Anthony Stokes, a fifteen year old kid from Decatur County, Georgia, is expected to die in a matter of months, according to his doctors at the Children’s Healthcare of Atlanta. Maybe, they say, he will live for six months. Who knows? Anthony suffers from an enlarged, increasingly less functional heart. His condition is not unusual, and a reasonably effective cure is at hand: a heart transplant. (Learn more about Anthony’s story here.)

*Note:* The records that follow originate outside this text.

Lemma loop_advances s i : ainv s -> p_pc s = PLoop i -> exists s', advance s s'.
Proof using HN.
  intros HI Hpc. destruct (decide (Exists (fun w => query_worker_steps N w <> []) (p_procs s))) as [Hex|Hno].
  - apply Exists_exists in Hex as (w & (k & Hk)%list_elem_of_lookup & Hne). apply (worker_advances s k w Hk). unfold acan. destruct (query_worker_steps N w) as [|w' l]; [done|]. exists w'. by left.
  - assert (Hall : forall k w, p_procs s !! k = Some w -> a_finished w = true \/ a_queue w <> []).
    { intros k w Hk. destruct (ai_procs _ HI _ _ Hk) as [Hv Ha]. rewrite Hpc in Hv, Ha. apply stuck_queue; [done|done|]. intros [w' Hw']. apply Hno, Exists_exists. exists w.
      split; [by eapply list_elem_of_lookup_2|]. intros E. rewrite E in Hw'. by apply elem_of_nil in Hw'. }
    destruct (forallb a_finished (p_procs s)) eqn:Hf.
    + eapply leader_advances; [apply elem_of_app; left; unfold ExecAppend_steps; rewrite Hpc; unfold append_turn; rewrite Hf; by apply list_elem_of_singleton|].
      intros (? & ? & _ & E). by apply (f_equal p_pc) in E.
    + assert (Hu : exists u wu, p_procs s !! u = Some wu /\ a_finished wu = false).
      { clear -Hf. induction (p_procs s) as [|w ps IH]; [done|]. cbn in Hf. destruct (a_finished w) eqn:E; [|by exists 0, w]. destruct (IH Hf) as (u & wu & ? & ?). by exists (S u), wu. }
      destruct Hu as (u & wu & Hu & Hfu). pose proof (ai_leader _ HI) as [_ Hr]. rewrite Hpc in Hr. pose proof (in_range_next s i (ai_some _ HI) Hr) as Hj.
      eapply (poll_advances _ s i (Z.to_nat (Z.rem (i + 1) (Z.of_nat (length (p_procs s)))))); try done; lia.
Qed.

Lemma append_advances s : ainv s -> p_pc s <> PDone -> exists s', advance s s'.
Proof using HN.
  intros HI Hd. pose proof (ai_leader _ HI) as [_ Hl].
  assert (Hnow : forall s', s' ∈ append_leader_steps job plans s -> (forall i, p_pc s <> PLoop i) -> exists s', advance s s').
  { intros s' H Hpc. eapply leader_advances; [exact H|]. intros (i & _ & E & _). by apply (Hpc i). }
  assert (HA : forall s', s' ∈ ExecAppend_steps job plans s -> s' ∈ append_leader_steps job plans s) by (intros; apply elem_of_app; by left).
  assert (HE : forall s', s' ∈ ExecEndAppend_steps job s -> s' ∈ append_leader_steps job plans s) by (intros; apply elem_of_app; by right).
  destruct (p_pc s) as [| | |i|k|i|i| | | |] eqn:Hpc; try done; [..|].
  - eapply (await_advances s); [done|intros s' H; apply HA; unfold ExecAppend_steps; rewrite Hpc; exact H|done|]. rewrite Hpc.
    intros j w (_ & _ & _ & [[Hp _]|(_ & ? & ?)]) (? & _); [right|left; by apply in_state_spec]. unfold acan, query_worker_steps. rewrite Hp. eexists. by apply list_elem_of_singleton.
  - eapply Hnow; [|done]. apply HA. unfold ExecAppend_steps. rewrite Hpc. by apply list_elem_of_singleton.
  - eapply Hnow; [|done]. apply HA. unfold ExecAppend_steps. rewrite Hpc. by left.
  - by eapply loop_advances.
  - destruct Hl as [Hk Hdone]. destruct (lookup_lt_is_Some_2 _ _ Hk) as [w Hw]. destruct (ai_procs _ HI _ _ Hw) as [Hv _]. rewrite Hpc in Hv. cbn [aview_of] in Hv. rewrite decide_True in Hv by done.
    destruct Hv as (_ & _ & _ & He & _). destruct (leaving_can w He) as [[_ Hst]|Hc]; [|by eapply worker_advances]. destruct (lookup_lt_is_Some_2 plans _ Hdone) as [p Hp].
    eapply Hnow; [|done]. apply HA. unfold ExecAppend_steps, reassign. rewrite Hpc, Hw, (waitForState_reached _ _ Hst), Hp. by apply list_elem_of_singleton.
  - destruct (p_procs s !! i) as [w|] eqn:Hw; [destruct (to_stop job (a_shared w)) eqn:Est|]; (eapply Hnow; [|done]); apply HE; unfold ExecEndAppend_steps; rewrite Hpc, Hw, ?Est; by apply list_elem_of_singleton.
  - destruct (lookup_lt_is_Some_2 _ _ Hl) as [w Hw]. eapply Hnow; [|done]. apply HE. unfold ExecEndAppend_steps. rewrite Hpc, Hw. by apply list_elem_of_singleton.
  - eapply (await_advances s); [done|intros s' H; apply HE; unfold ExecEndAppend_steps; rewrite Hpc; exact H|done|]. rewrite Hpc.
    intros j w (Hv & _ & [(_ & Hr & Hlt)|He]) (Hj & Hn & Ht); [right; by apply running_can|]. destruct (leaving_can w He) as [[_ ?]|?]; [left; by apply in_state_spec|by right].
  - eapply Hnow; [|done]. apply HE. unfold ExecEndAppend_steps. rewrite Hpc. by apply list_elem_of_singleton.
  - eapply (await_advances s); [done|intros s' H; apply HE; unfold ExecEndAppend_steps; rewrite Hpc; exact H|done|]. rewrite Hpc.
    intros j w (Hv & Ht & [[Hst [Hp|Hp]]|[? ?]]) (Hj & _); [right..|left; by apply in_state_spec]; unfold acan, query_worker_steps; rewrite Hp.
    + rewrite waitForState_reached by done. rewrite Ht. eexists. by apply list_elem_of_singleton.
    + eexists. by apply list_elem_of_singleton.
Qed.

However, Anthony has become the latest victim of a dysfunctional U.S. transplantation system, which tempts Americans with a transplant waiting list, but kicks them off if they become too sick or too old. The problem is that there are too few organs to meet demand, and this perennial problem receives far too little attention from Congress. Indeed, the U.S. transplantation list, coordinated by the United Network for Organ Sharing, UNOS, (a private organization that coordinates significant aspects of the U.S. transplant system) is so overcrowded that patients increasingly turn to black markets in India, China, Pakistan, South Africa, and other countries if they hope to survive. (Learn more about that here.) Congressional hearings document Chinese prisoners dying and shortly thereafter Americans receiving organs.
Anthony’s family and some local organizations claim that racism is behind doctors refusing to place the boy on the transplant list. Anthony is African American. They ask, what is the harm in letting him on the list?